= The records =
(* ===== verification/RunSafe.v ===== *)
(** The scheduling loop of src/core/nty_schedule.c keeps the invariant of Sane.v: programs
    whose coroutines never ask for a timed sleep run without dereferencing a null or
    dangling pointer, each pass resumes the ready coroutines in the order of their arrival,
    and no coroutine is left when the scheduler stops. *)

From S2P Require Export ApiSafe.

(** ** Programs of quiet calls *)

(** The first [n] steps of a program make only calls that satisfy [api_quiet]. *)
Fixpoint quiet_upto `{OS} (n : nat) (t : itree apiE unit) : Prop :=
  match n with
  | O => True
  | S n =>
      match observe t with
      | RetF _ => True
      | TauF t => quiet_upto n t
      | VisF e k => api_quiet e ∧ ∀ x, quiet_upto n (k x)
      end
  end.

Definition quiet_prog `{OS} (t : itree apiE unit) : Prop := ∀ n, quiet_upto n t.

Lemma quiet_prog_step `{OS} (t : itree apiE unit) :
  quiet_prog t →
  match observe t with
  | RetF _ => True
  | TauF t => quiet_prog t
  | VisF e k => api_quiet e ∧ ∀ x, quiet_prog (k x)
  end.
Proof.
  intros Ht. destruct (observe t) as [|t'|X e k] eqn:E; [done|..].
  - intros n. specialize (Ht (S n)). simpl in Ht. by rewrite E in Ht.
  - split; [|intros x n; specialize (Ht (S n))]; [specialize (Ht 1)|];
      simpl in Ht; rewrite E in Ht; [apply Ht|by apply Ht].
Qed.

Section contexts.
Context `{OSLaws} {T Qt : Type} `{TreeLaws T} `{QueueLaws Qt}.
Abbreviation prog := (itree (coE T Qt)).
Implicit Types m : mem T Qt.

Variable code : Z → Z → itree apiE unit.
Hypothesis code_quiet : ∀ func arg, quiet_prog (code func arg).

Lemma keeps_prog a t : quiet_prog t → keeps a (interp (λ A, api (T := T) (Qt := Qt)) t).
Proof.
  intros Ht n g m HR. unfold interp.
  eapply (triple_iter _ (switch_mono a) (λ t g m, quiet_prog t ∧ Run a g m)); [|by split].
  clear n g m HR. intros t' n g m [Hq HR]. pose proof (quiet_prog_step _ Hq) as Hs.
  destruct (observe t') as [r|t1|X e k].
  - by apply (triple_ret _ (λ g m, Run a g m) (inr r)).
  - apply (triple_ret _ (λ g m, quiet_prog t1 ∧ Run a g m) (inl t1)); auto.
  - destruct Hs as [He Hk]. change (fmap ?f ?x) with (x ≫= λ y, mret (f y)).
    eapply (triple_bind _ (switch_mono a) (Run a) _ _ (λ _, Run a)); [by apply keeps_api| |done].
    intros x. apply triple_ret. auto.
Qed.

Lemma Exited_update a g m f :
  Exited a g m → (∀ c, co_status (f c) = co_status c) →
  wp (co_update (Some a) f) (λ _ m', Exited a g m') m.
Proof.
  intros (D & lw & lr & new & s & c & Hs & Hr & Hg & Ha & Hx & Hd) Hf.
  eapply wp_co_update; [done|]. exists D, lw, lr, new, s, (f c).
  rewrite Hf. split_and!; try done; [|apply lookup_insert_eq].
  eapply sane_update; [done|done| |done]. by eapply sane_not_waiting.
Qed.

(** A coroutine runs its function, and never returns from its last switch. *)
Lemma tr_exec a : triple (switch a) (Run a) (_exec code (Some a)) (λ _ _ (_ : mem T Qt), False).
Proof.
  unfold _exec. eapply (triple_bind _ (switch_mono a) _ _ _ (λ _, Run a)).
  { apply triple_op. intros g m HR. pose proof HR as (D & lw & lr & new & s & c & _ & _ & _ & Ha & _).
    apply wpe_of_wp. by eapply wp_co_load. }
  intros c. eapply (triple_bind _ (switch_mono a) _ _ _ (λ _, Run a)); [by apply keeps_prog|].
  intros _. eapply (triple_bind _ (switch_mono a) _ _ _ (λ _, Exited a)).
  { apply triple_op. intros g m HR. by apply wpe_of_wp, Run_exit. }
  intros _. eapply (triple_bind _ (switch_mono a) _ _ _ (λ _, Exited a)).
  - apply triple_op. intros g m HE. apply wpe_of_wp. eapply wp_seq; [by eapply Exited_update|].
    cbv beta. intros _ m' HE'. pose proof HE' as (D & lw & lr & new & s & c' & Hs & _ & _ & Ha & _).
    eapply wp_bind, wp_co_sched; [done|by apply sn_sched in Hs|]. by apply wp_ret.
  - intros _. apply (triple_switch _ (switch_mono a)). intros g m HE. by right; right.
Qed.

(** ** Where a coroutine stops *)

Lemma Parked_inj a v v' g m : Parked a v g m → Parked a v' g m → v = v'.
Proof.
  intros (D & lw & lr & new & s & c & Hs & _) (D' & lw' & lr' & new' & s' & c' & Hs' & _).
  pose proof (tree_rep_inj _ _ _ _ _ (wf_waiting _ _ _ _ _ (sn_wf _ _ _ _ _ _ _ _ Hs))
    (wf_waiting _ _ _ _ _ (sn_wf _ _ _ _ _ _ _ _ Hs'))) as <-.
  assert (∀ v g, g_ctx (g_park a v g) !! a = Some v) as E by (intros; apply lookup_insert_eq).
  assert (∀ g0 D0 lr0 new0 s0 fd v0, sane (Some a) (g_park a (Some fd) g0) D0 lw lr0 new0 s0 m →
    sane (Some a) (g_park a v0 g0) D' lw lr' new' s' m ∨
    sane (Some a) (g_park a v0 g0) D lw lr new s m → v0 = Some fd) as Hfd.
  { intros g0 D0 lr0 new0 s0 fd v0 Hs1 Hs2.
    destruct (sn_wait_ctx _ _ _ _ _ _ _ _ Hs1 a fd (E _ _)) as [Hin Hk].
    destruct Hs2 as [Hs2|Hs2]; apply (sn_wait _ _ _ _ _ _ _ _ Hs2) in Hin;
      rewrite E in Hin; congruence. }
  destruct v as [fd|]; [by erewrite (Hfd _ _ _ _ _ fd v'); eauto|].
  destruct v' as [fd|]; [|done]. by eapply Hfd; eauto.
Qed.

Lemma Exited_not_parked a v g m : Exited a g m → not_exited a m → Parked a v g m → False.
Proof.
  intros (D & lw & lr & new & s & c & _ & _ & _ & Ha & Hx & _) Hne _.
  specialize (Hne c Ha). congruence.
Qed.

(** The way a coroutine is resumed does not depend on how far it is looked at. *)
Lemma switch_all a (K : nat → ghost → mem T Qt → Prop) g m :
  (∀ n, switch a (K n) g m) → switch a (λ g m, ∀ n, K n g m) g m.
Proof.
  intros Hall. destruct (Hall 0) as [(HP & Hne & _)|[(fd & HP & Hne & _)|?]]; [left|right; left|by right; right].
  - split_and!; [done|done|]. intros g' m' HR n.
    destruct (Hall n) as [(_ & _ & HK)|[(fd & HP' & _)|HE]]; [by apply HK| |].
    + by pose proof (Parked_inj _ _ _ _ _ HP HP').
    + by exfalso; eapply Exited_not_parked.
  - exists fd. split_and!; [done|done|]. intros g' m' HR n.
    destruct (Hall n) as [(HP' & _)|[(fd' & HP' & _ & HK)|HE]].
    + by pose proof (Parked_inj _ _ _ _ _ HP HP').
    + pose proof (Parked_inj _ _ _ _ _ HP HP') as [= <-]. by apply HK.
    + by exfalso; eapply Exited_not_parked.
Qed.

(** All steps of the program are safe. *)
Definition runs a (t : prog unit) g m : Prop := ∀ n, wps (switch a) n t (λ _ _ _, False) g m.

Lemma run_ctx_spec a fuel : ∀ t g m,
  runs a t g m → wpe tolerated (run_ctx fuel t) (λ t' m', switch a (runs a t') g m') m.
Proof.
  induction fuel as [|fuel IH]; intros t g m Hw; [by left|]. simpl.
  assert (∀ n, wps (switch a) (S n) t (λ _ _ _, False) g m) as Hw' by (intros n; apply Hw).
  simpl in Hw'. destruct (observe t) as [r|t'|X e k]; [by destruct (Hw' 0)|by apply IH|].
  destruct e.
  - apply wpe_bind. unfold wpe in *. specialize (IH).
    destruct (m0 m) as [[x m']|]; [|by apply (Hw' 0)]. apply IH. intros n. apply Hw'.
  - apply wpe_bind. unfold wpe in *.
    destruct (syscall s m) as [[x m']|]; [|by apply (Hw' 0)]. apply IH. intros n. apply Hw'.
  - by apply switch_all.
Qed.
End contexts.

(** ** The invariant between two coroutines *)

Section resting.
Context `{OSLaws} {T Qt : Type} `{TreeLaws T} `{QueueLaws Qt}.
Implicit Types m : mem T Qt.

(** Giving the control back. *)
Lemma sane_leave a g D lw lr new s m :
  sane (Some a) g D lw lr new s m → a ∈ lr ∨ a ∈ lw →
  sane NULL (Ghost (g_ctx g) lr (g_num g) (g_evs g)) D lw lr []
    (set_curr_thread NULL s) (with_sched (Some (set_curr_thread NULL s)) m).
Proof.
  intros [] Ha. constructor; try done; simpl.
  - by apply wf_with_sched.
  - by rewrite app_nil_r.
  - intros x Hx. destruct (sn_all x Hx) as [[= ->]|[?|?]]; tauto.
Qed.

(** Changing a coroutine that is not ready, its descriptor aside. *)
Lemma sane_update_waiting cur g D lw lr new s m a c c' :
  sane cur g D lw lr new s m → m_cos m !! a = Some c → a ∉ lr → co_fd c' = co_fd c →
  sane cur g D lw lr new s (with_cos (insert a c') m).
Proof.
  intros [] Ha Hr Hfd.
  assert (∀ x, wait_key (<[a := c']> (m_cos m)) x = wait_key (m_cos m) x) as Hk.
  { intros x. rewrite wait_key_insert. case_decide; [|done]. subst x. unfold wait_key. by rewrite Ha. }
  constructor; try done; simpl.
  - eapply wf_update; [done|done| |done]. by intros ?%not_elem_of_nil.
  - intros f Hin. specialize (sn_wake f Hin). apply elem_of_wait_fds in sn_wake as (x & Hx & <-).
    apply elem_of_wait_fds. exists x. split; [done|]. apply Hk.
  - intros x Hx. rewrite lookup_insert_ne by (intros ->; done). by apply sn_ready.
  - intros x Hx. rewrite Hk. by apply sn_wait.
  - intros x f Hx. rewrite Hk. by apply sn_wait_ctx.
Qed.

(** Changing what the scheduler knows of the events. *)
Lemma sane_events ctx lr0 num num' evs evs' cur D lw lr new s s' m :
  sane cur (Ghost ctx lr0 num evs) D lw lr new s m →
  sched_curr_thread s' = sched_curr_thread s → sched_default_timeout s' = sched_default_timeout s →
  sched_num_new_events s' = num' → sched_eventlist s' = evs' →
  sane cur (Ghost ctx lr0 num' evs') D lw lr new s' (with_sched (Some s') m).
Proof. intros [] E1 E2 E3 E4. constructor; rewrite ?E1, ?E2, ?E3, ?E4; try done. by apply wf_with_sched. Qed.

(** Freeing the coroutine that has exited. *)
Lemma sane_free a g D lw lr new s m c :
  sane (Some a) g D lw lr new s m → a ∉ lr → g_ctx g !! a = None → m_cos m !! a = Some c →
  wp (nty_coroutine_free (Some a)) (λ _ m',
    ∃ s', sane NULL (Ghost (g_ctx g) lr (g_num g) (g_evs g)) (D ∖ {[a]}) lw lr [] s' m')
    (with_sched (Some (set_curr_thread NULL s)) m).
Proof.
  intros Hs Hr Hg Ha. pose proof (sane_not_waiting _ _ _ _ _ _ _ _ _ Hs Hg) as Hw.
  eapply wp_mono.
  { eapply (free_spec D [] lw lr); [|done|exact Ha|by intros ?%not_elem_of_nil|done|done].
    apply wf_with_sched. by eapply sn_wf. }
  cbv beta. intros _ m' [Hwf ->]. eexists. destruct Hs.
  assert (∀ x, a ≠ x → m_cos (release_entries a m) !! x = m_cos m !! x) as Hcos
    by (intros; by apply lookup_delete_ne).
  assert (∀ x, x ∈ lw → wait_key (m_cos (release_entries a m)) x = wait_key (m_cos m) x) as Hk.
  { intros x Hx. unfold wait_key. rewrite Hcos; [done|by intros ->]. }
  constructor; try done; simpl.
  - by rewrite app_nil_r.
  - intros fd Hin. specialize (sn_wake fd Hin). apply elem_of_wait_fds in sn_wake as (x & Hx & <-).
    apply elem_of_wait_fds. exists x. split; [done|]. by apply Hk.
  - intros x Hx. destruct (sn_ready x Hx) as (cx & Hcx & ?). exists cx. split; [|done].
    rewrite <- Hcx. apply Hcos. by intros ->.
  - intros x Hx. rewrite (sn_wait x Hx). do 2 f_equal. symmetry. by apply Hk.
  - intros x fd Hx. destruct (sn_wait_ctx x fd Hx) as [Hin <-]. split; [done|]. by apply Hk.
  - intros x [Hx Hax%not_elem_of_singleton]%elem_of_difference.
    destruct (sn_all x Hx) as [[= ->]|?]; [done|by right].
Qed.

(** The first ready coroutine leaves the queue to run. *)
Lemma sane_pop a lr ctx num evs D lw s m :
  sane NULL (Ghost ctx (a :: lr) num evs) D lw (a :: lr) [] s m →
  wp (ready (queue_remove (Some a))) (λ _ m', ∃ q c, m' = with_ready q m ∧
    let s' := set_curr_thread (Some a) s in
    sane (Some a) (Ghost (delete a ctx) lr num evs) D lw lr [] s' (with_sched (Some s') m') ∧
    (a ∉ lr) ∧ m_cos m !! a = Some c ∧
    (is_new c ∧ ctx !! a = None ∨ ctx !! a = Some None ∧ clean c)) m.
Proof.
  intros Hs. pose proof Hs as [].
  assert (NoDup (a :: lr)) as [Har Hnd]%NoDup_cons
    by (eapply queue_rep_NoDup; by eapply wf_ready).
  destruct (sn_ready a) as (c & Ha & Hc); [by left|].
  assert (a ∉ lw) as Hw.
  { intros Hin. apply sn_wait in Hin. simpl in *. destruct Hc as [[_ E]|[E _]]; congruence. }
  assert (∀ x, x ∈ lw ∨ x ∈ lr → a ≠ x) as Hne by (intros x [?|?] ->; done).
  eapply (wp_ready_remove _ _ _ []); [exact sn_wf|]. intros q Hwf.
  exists q, c. cbv zeta. split_and!; [done| |done|done|done]. constructor; try done; simpl.
  - by apply (wf_with_sched _ _ _ _ _ (with_ready q m)).
  - by rewrite app_nil_r.
  - intros x Hx. rewrite lookup_delete_ne by auto. apply sn_ready. by right.
  - intros x Hx. rewrite lookup_delete_ne by auto. by apply sn_wait.
  - intros x Hx. destruct (decide (a = x)) as [->|]; [by rewrite lookup_delete_eq in Hx|].
    rewrite lookup_delete_ne in Hx by done. apply sn_ready_ctx in Hx. set_solver.
  - intros x fd Hx. destruct (decide (a = x)) as [->|]; [by rewrite lookup_delete_eq in Hx|].
    rewrite lookup_delete_ne in Hx by done. by apply sn_wait_ctx.
  - intros x Hx. destruct (sn_all x Hx) as [?|[[->|?]%elem_of_cons|?]]; [done|by left|auto..].
Qed.

(** A waiting coroutine runs, its status cleared, and stays registered. *)
Lemma sane_wakeup a fd lr ctx num evs D lw s m :
  sane NULL (Ghost ctx lr num evs) D lw lr [] s m → ctx !! a = Some (Some fd) →
  wp (nty_schedule_search_wait fd) (λ r m', r = Some a ∧ ∃ c, m' = with_cos (insert a (set_co_status 0 c)) m ∧
    let s' := set_curr_thread (Some a) s in
    sane (Some a) (g_park a (Some fd) (Ghost (delete a ctx) lr num evs)) D lw lr [] s'
      (with_sched (Some s') m') ∧ (a ∉ lr) ∧ m_cos m !! a = Some c) m.
Proof.
  intros Hs Hctx. destruct (sn_wait_ctx _ _ _ _ _ _ _ _ Hs a fd Hctx) as [Hw Hfd].
  assert (∃ c, m_cos m !! a = Some c) as [c Ha].
  { eapply wf_lookup; [by eapply sn_wf|]. eapply sane_elems; [done|]. by left. }
  unfold wait_key in Hfd. rewrite Ha in Hfd. simpl in Hfd. subst fd.
  eapply wp_mono; [eapply search_wait_spec; [by eapply sn_wf|by eapply sn_sched|done|done]|].
  cbv beta. intros r m' (-> & -> & Hwf). split; [done|]. exists c. split; [done|].
  pose proof Hs as [].
  assert (a ∉ lr) as Hr.
  { intros Hin. destruct (sn_ready a Hin) as (c' & _ & [[_ E]|[E _]]); simpl in *; congruence. }
  cbv zeta. split_and!; [|done|done].
  assert (g_park a (Some (co_fd c)) (Ghost (delete a ctx) lr num evs) = Ghost ctx lr num evs) as ->.
  { unfold g_park. simpl. by rewrite insert_delete_eq, insert_id. }
  assert (sane NULL (Ghost ctx lr num evs) D lw lr [] s (with_cos (insert a (set_co_status 0 c)) m))
    as [] by by eapply sane_update_waiting.
  constructor; try done.
  - by apply wf_with_sched.
  - intros x Hx. destruct (sn_all0 x Hx) as [?|?]; [done|by right].
Qed.
End resting.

= Work task =
Filter the records above for "code" and copy every matching line.

= Answer area =
Variable code : Z → Z → itree apiE unit.
Hypothesis code_quiet : ∀ func arg, quiet_prog (code func arg).
Lemma tr_exec a : triple (switch a) (Run a) (_exec code (Some a)) (λ _ _ (_ : mem T Qt), False).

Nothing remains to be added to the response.